Exercise description: Each line below from the one containing "Definition cache_ping : Py" through the one containing "Definition session_delete (user" is to be given again exactly, and no line outside that span.

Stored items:
(* ===== verification/World.v ===== *)
(** * The world of a request and the external calls

    A handler of [app.py] runs against the committed table, its own
    session, the Redis keyspace and the clock, and each of the two
    backends is reachable or not.  [World] is that state; the calls the
    handlers make on [db.session], [User.query], [cache] and [datetime]
    are operations of the monad [Py].  A call on an unreachable backend
    raises ([OperationalError] for the store, [ConnectionError] for the
    cache) and changes nothing. *)

From stdpp Require Import base tactics option strings numbers list gmap.
From S2P Require Import Prelude Python Cache Store Session.

Open Scope string_scope.
Open Scope list_scope.
Open Scope Z_scope.

Record World : Type := mkWorld {
  w_db : Database;        (* the committed [users] table *)
  w_session : Session;    (* [db.session], the request's unit of work *)
  w_cache : Cache;        (* the Redis keyspace *)
  w_now : Z;              (* the clock, in microseconds *)
  w_db_up : bool;         (* the store answers *)
  w_cache_up : bool;      (* the cache answers *)
}.

Abbreviation Py := (M World exn).

Definition set_db (db : Database) (w : World) : World :=
  mkWorld db (w_session w) (w_cache w) (w_now w) (w_db_up w) (w_cache_up w).

Definition set_session (s : Session) (w : World) : World :=
  mkWorld (w_db w) s (w_cache w) (w_now w) (w_db_up w) (w_cache_up w).

Definition set_cache (c : Cache) (w : World) : World :=
  mkWorld (w_db w) (w_session w) c (w_now w) (w_db_up w) (w_cache_up w).

(** The state of a fresh deployment at time [now]: [create_all] has run,
    the cache is empty, both backends answer. *)
Definition init_world (now : Z) : World :=
  mkWorld create_all [] ∅ now true true.

(** A round trip to the store, or to the cache. *)
Definition db_call {A} (f : Py A) : Py A :=
  fun w => if w_db_up w then f w else (Raise OperationalError, w).

Definition cache_call {A} (f : Py A) : Py A :=
  fun w => if w_cache_up w then f w else (Raise ConnectionError, w).

Section Calls.
Context `{Runtime}.

(** ** The cache client *)

(** [cache.ping()]. *)
Definition cache_ping : Py unit := cache_call (ret tt).

(** [cache.get(k)]: [None] for an absent or expired key. *)
Definition cache_get (k : string) : Py (option string) :=
  cache_call (gets (fun w => cache_lookup (w_now w) (w_cache w) k)).

(** [cache.setex(k, ttl, v)]. *)
Definition cache_setex (k : string) (ttl : Z) (v : string) : Py unit :=
  cache_call (modify (fun w =>
    set_cache (cache_store (w_now w) k (seconds ttl) v (w_cache w)) w)).

(** [cache.delete(k)]. *)
Definition cache_delete (k : string) : Py unit :=
  cache_call (modify (fun w => set_cache (cache_remove k (w_cache w)) w)).

(** ** The session and the queries *)

(** [db.session.execute(db.text('SELECT 1'))]. *)
Definition execute_select_1 : Py unit := db_call (ret tt).

(** [User.query.all()]. *)
Definition query_all : Py (list User.t) := db_call (gets (fun w => db_all (w_db w))).

(** [User.query.count()]. *)
Definition query_count : Py Z := db_call (gets (fun w => db_count (w_db w))).

(** [User.query.filter(User.created_at >= since).count()]. *)
Definition query_count_since (since : Z) : Py Z :=
  db_call (gets (fun w => db_count_since since (w_db w))).

(** [User.query.get_or_404(i)]: the object for the row, tracked by the
    session; [NotFound] when there is no such row. *)
Definition query_get_or_404 (i : Z) : Py handle :=
  db_call (fun w =>
    match db_get i (w_db w) with
    | Some row => let hs := sess_load row (w_session w) in (Ok hs.1, set_session hs.2 w)
    | None => (Raise NotFound, w)
    end).

(** [user = User(username=..., email=...); db.session.add(user)]. *)
Definition session_add (username email : json) : Py handle :=
  fun w => let hs := sess_add username email (w_session w) in (Ok hs.1, set_session hs.2 w).

(** [user.<c> = v]. *)
Definition set_attr (user : handle) (c : column) (v : json) : Py unit :=
  modify (fun w => set_session (sess_assign user c v (w_session w)) w).

(** [db.session.delete(user)]. *)
Definition session_delete (user : handle) : Py unit :=
  modify (fun w => set_session (sess_delete user (w_session w)) w).

(** [db.session.commit()]: the flush, as one transaction. *)
Definition session_commit : Py unit :=
  db_call (fun w =>
    match flush (w_session w) (w_now w) (w_db w) with
    | Ok (s, db) => (Ok tt, set_db db (set_session s w))
    | Raise e => (Raise e, w)
    end).

(** [db.session.rollback()]. *)
Definition session_rollback : Py unit :=
  modify (fun w => set_session (sess_rollback (w_session w)) w).

(** The SELECT by which an expired object loads its attributes again;
    the row may be gone.  (No handler reads an object twice: that the
    object is loaded afterwards is not recorded.) *)
Definition refresh (i : Z) : Py User.t :=
  db_call (fun w =>
    match db_get i (w_db w) with
    | Some u => (Ok u, w)
    | None => (Raise InvalidRequestError, w)
    end).

(** The row an object shows: after a query, the row the query loaded;
    after a commit, the row as the table holds it then. *)
Definition load_row (user : handle) : Py User.t :=
  fun w =>
    match sess_read user (w_session w) with
    | Ok (inl row) => (Ok row, w)
    | Ok (inr i) => refresh i w
    | Raise e => (Raise e, w)
    end.

(** [user.to_dict()] on a tracked object. *)
Definition obj_to_dict (user : handle) : Py json :=
  u <- load_row user ;; ret (User.to_dict u).

(** [datetime.utcnow()]. *)
Definition utcnow : Py Z := gets w_now.

(** The session is removed when the request ends. *)
Definition teardown : Py unit := modify (set_session []).

End Calls.

(** ** What a call leaves unchanged *)

Section Frames.
Context `{Runtime}.
Implicit Types (w : World).

Lemma db_call_down {A} (f : Py A) w :
  w_db_up w = false -> db_call f w = (Raise OperationalError, w).
Proof. unfold db_call. by intros ->. Qed.

Lemma db_call_up {A} (f : Py A) w : w_db_up w = true -> db_call f w = f w.
Proof. unfold db_call. by intros ->. Qed.

Lemma cache_call_down {A} (f : Py A) w :
  w_cache_up w = false -> cache_call f w = (Raise ConnectionError, w).
Proof. unfold cache_call. by intros ->. Qed.

Lemma cache_call_up {A} (f : Py A) w : w_cache_up w = true -> cache_call f w = f w.
Proof. unfold cache_call. by intros ->. Qed.

(** A guarded call keeps what the call keeps. *)
Lemma preserves_db_call {A} (I : World -> Prop) (f : Py A) :
  preserves I f -> preserves I (db_call f).
Proof. intros Hf w Hw. unfold db_call. destruct (w_db_up w); [by apply Hf | done]. Qed.

Lemma preserves_cache_call {A} (I : World -> Prop) (f : Py A) :
  preserves I f -> preserves I (cache_call f).
Proof. intros Hf w Hw. unfold cache_call. destruct (w_cache_up w); [by apply Hf | done]. Qed.

Lemma preserves_modify (I : World -> Prop) (f : World -> World) :
  (forall w, I w -> I (f w)) -> preserves I (modify f : Py unit).
Proof. intros Hf w Hw. by apply Hf. Qed.

(** A property of the world that does not look at the session, at the
    cache, or that every successful flush keeps. *)
Definition ignores_session (I : World -> Prop) : Prop :=
  forall w s, I w -> I (set_session s w).

Definition ignores_cache (I : World -> Prop) : Prop :=
  forall w c, I w -> I (set_cache c w).

Definition flush_stable (I : World -> Prop) : Prop :=
  forall w s db, I w -> flush (w_session w) (w_now w) (w_db w) = Ok (s, db) ->
    I (set_db db (set_session s w)).

Section Preserved.
Variable I : World -> Prop.

(** The queries and the clock change nothing. *)
Lemma preserves_execute_select_1 : preserves I execute_select_1.
Proof. apply preserves_db_call, preserves_ret. Qed.

Lemma preserves_query_all : preserves I query_all.
Proof. apply preserves_db_call, preserves_gets. Qed.

Lemma preserves_query_count : preserves I query_count.
Proof. apply preserves_db_call, preserves_gets. Qed.

Lemma preserves_query_count_since since : preserves I (query_count_since since).
Proof. apply preserves_db_call, preserves_gets. Qed.

Lemma preserves_utcnow : preserves I utcnow.
Proof. apply preserves_gets. Qed.

Lemma preserves_load_row user : preserves I (load_row user).
Proof.
  intros w Hw. unfold load_row, refresh, db_call.
  destruct (sess_read _ _) as [[row|i]|]; try done.
  destruct (w_db_up w); [|done]. by destruct (db_get _ _).
Qed.

Lemma preserves_obj_to_dict user : preserves I (obj_to_dict user).
Proof. apply preserves_bind; [apply preserves_load_row | intros; apply preserves_ret]. Qed.

(** The commands of the cache change the cache only. *)
Section CacheOnly.
Hypothesis HI : ignores_cache I.

Lemma preserves_cache_ping : preserves I cache_ping.
Proof. apply preserves_cache_call, preserves_ret. Qed.

Lemma preserves_cache_get k : preserves I (cache_get k).
Proof. apply preserves_cache_call, preserves_gets. Qed.

Lemma preserves_cache_setex k ttl v : preserves I (cache_setex k ttl v).
Proof. apply preserves_cache_call, preserves_modify. intros w Hw. by apply HI. Qed.

Lemma preserves_cache_delete k : preserves I (cache_delete k).
Proof. apply preserves_cache_call, preserves_modify. intros w Hw. by apply HI. Qed.

End CacheOnly.

(** The operations on objects change the session only, and the commit
    is the flush. *)
Section SessionOnly.
Hypothesis HI : ignores_session I.

Lemma preserves_query_get_or_404 i : preserves I (query_get_or_404 i).
Proof.
  apply preserves_db_call. intros w Hw. destruct (db_get i (w_db w)); [|done].
  by apply HI.
Qed.

Lemma preserves_session_add username email : preserves I (session_add username email).
Proof. intros w Hw. by apply HI. Qed.

Lemma preserves_set_attr user c v : preserves I (set_attr user c v).
Proof. apply preserves_modify. intros w Hw. by apply HI. Qed.

Lemma preserves_session_delete user : preserves I (session_delete user).
Proof. apply preserves_modify. intros w Hw. by apply HI. Qed.

Lemma preserves_session_rollback : preserves I session_rollback.
Proof. apply preserves_modify. intros w Hw. by apply HI. Qed.

Lemma preserves_teardown : preserves I teardown.
Proof. apply preserves_modify. intros w Hw. by apply HI. Qed.

Lemma preserves_session_commit : flush_stable I -> preserves I session_commit.
Proof.
  intros Hf. apply preserves_db_call. intros w Hw.
  destruct (flush _ _ _) as [[s db]|e] eqn:Hfl; [|done]. by apply Hf.
Qed.

End SessionOnly.
End Preserved.

(** A rollback after a commit undoes nothing: once
    [db.session.commit()] has returned, the table holds what the flush
    wrote and [db.session.rollback()] leaves the world as it is; so the
    [except] branch of a write handler, entered because the call after
    the commit raised, does not take the write back. *)
Theorem rollback_after_commit w :
  (session_commit w).1 = Ok tt ->
  session_rollback (session_commit w).2 = (Ok tt, (session_commit w).2).
Proof.
  unfold session_commit, db_call, session_rollback, modify.
  destruct (w_db_up w); [|done].
  destruct (flush _ _ _) as [[s db]|e] eqn:Hf; [|done]. intros _. simpl.
  apply flush_Ok in Hf as [Hs _]. unfold set_session. simpl.
  by rewrite sess_rollback_expired_id.
Qed.

End Frames.

#[export] Hint Resolve preserves_db_call preserves_cache_call : py.
#[export] Hint Resolve preserves_execute_select_1 preserves_query_all
  preserves_query_count preserves_query_count_since preserves_utcnow
  preserves_load_row preserves_obj_to_dict preserves_cache_ping
  preserves_cache_get preserves_cache_setex preserves_cache_delete
  preserves_query_get_or_404 preserves_session_add preserves_set_attr
  preserves_session_delete preserves_session_rollback preserves_teardown
  preserves_session_commit : py.

Arguments cache_lookup : simpl never.
Arguments cache_store : simpl never.
Arguments cache_remove : simpl never.
Arguments db_get : simpl never.
Arguments db_insert : simpl never.
Arguments db_update : simpl never.
Arguments db_delete : simpl never.
Arguments db_count : simpl never.
Arguments db_count_since : simpl never.
Arguments sess_add : simpl never.
Arguments sess_load : simpl never.
Arguments py_get : simpl never.
Arguments py_getitem : simpl never.
Arguments py_in : simpl never.

(** [py_run] evaluates the calls and the monad's combinators on the
    world of the goal; what stays is a match on the first result that is
    not known ([destruct] it, or rewrite it, and run again). *)
Ltac py_unfold :=
  unfold cache_get, cache_setex, cache_delete, cache_ping, execute_select_1,
    query_all, query_count, query_count_since, query_get_or_404, session_add,
    set_attr, session_delete, session_commit, session_rollback, load_row, refresh,
    obj_to_dict, utcnow, teardown, db_call, cache_call,
    bind, try_except, ret, raise, gets, modify, lift in *.

Ltac py_run := repeat (progress (py_unfold; cbn in *)).

(** [py_world w] names the components of the world [w]. *)
Tactic Notation "py_world" ident(w) :=
  let db := fresh "db" in let s := fresh "s" in let c := fresh "c" in
  let now := fresh "now" in let dbu := fresh "dbu" in let cu := fresh "cu" in
  destruct w as [db s c now dbu cu]; cbn [w_db w_session w_cache w_now w_db_up w_cache_up] in *.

Solution for this problem:
Definition cache_ping : Py unit := cache_call (ret tt).

(** [cache.get(k)]: [None] for an absent or expired key. *)
Definition cache_get (k : string) : Py (option string) :=
  cache_call (gets (fun w => cache_lookup (w_now w) (w_cache w) k)).

(** [cache.setex(k, ttl, v)]. *)
Definition cache_setex (k : string) (ttl : Z) (v : string) : Py unit :=
  cache_call (modify (fun w =>
    set_cache (cache_store (w_now w) k (seconds ttl) v (w_cache w)) w)).

(** [cache.delete(k)]. *)
Definition cache_delete (k : string) : Py unit :=
  cache_call (modify (fun w => set_cache (cache_remove k (w_cache w)) w)).

(** ** The session and the queries *)

(** [db.session.execute(db.text('SELECT 1'))]. *)
Definition execute_select_1 : Py unit := db_call (ret tt).

(** [User.query.all()]. *)
Definition query_all : Py (list User.t) := db_call (gets (fun w => db_all (w_db w))).

(** [User.query.count()]. *)
Definition query_count : Py Z := db_call (gets (fun w => db_count (w_db w))).

(** [User.query.filter(User.created_at >= since).count()]. *)
Definition query_count_since (since : Z) : Py Z :=
  db_call (gets (fun w => db_count_since since (w_db w))).

(** [User.query.get_or_404(i)]: the object for the row, tracked by the
    session; [NotFound] when there is no such row. *)
Definition query_get_or_404 (i : Z) : Py handle :=
  db_call (fun w =>
    match db_get i (w_db w) with
    | Some row => let hs := sess_load row (w_session w) in (Ok hs.1, set_session hs.2 w)
    | None => (Raise NotFound, w)
    end).

(** [user = User(username=..., email=...); db.session.add(user)]. *)
Definition session_add (username email : json) : Py handle :=
  fun w => let hs := sess_add username email (w_session w) in (Ok hs.1, set_session hs.2 w).

(** [user.<c> = v]. *)
Definition set_attr (user : handle) (c : column) (v : json) : Py unit :=
  modify (fun w => set_session (sess_assign user c v (w_session w)) w).

(** [db.session.delete(user)]. *)
Definition session_delete (user : handle) : Py unit :=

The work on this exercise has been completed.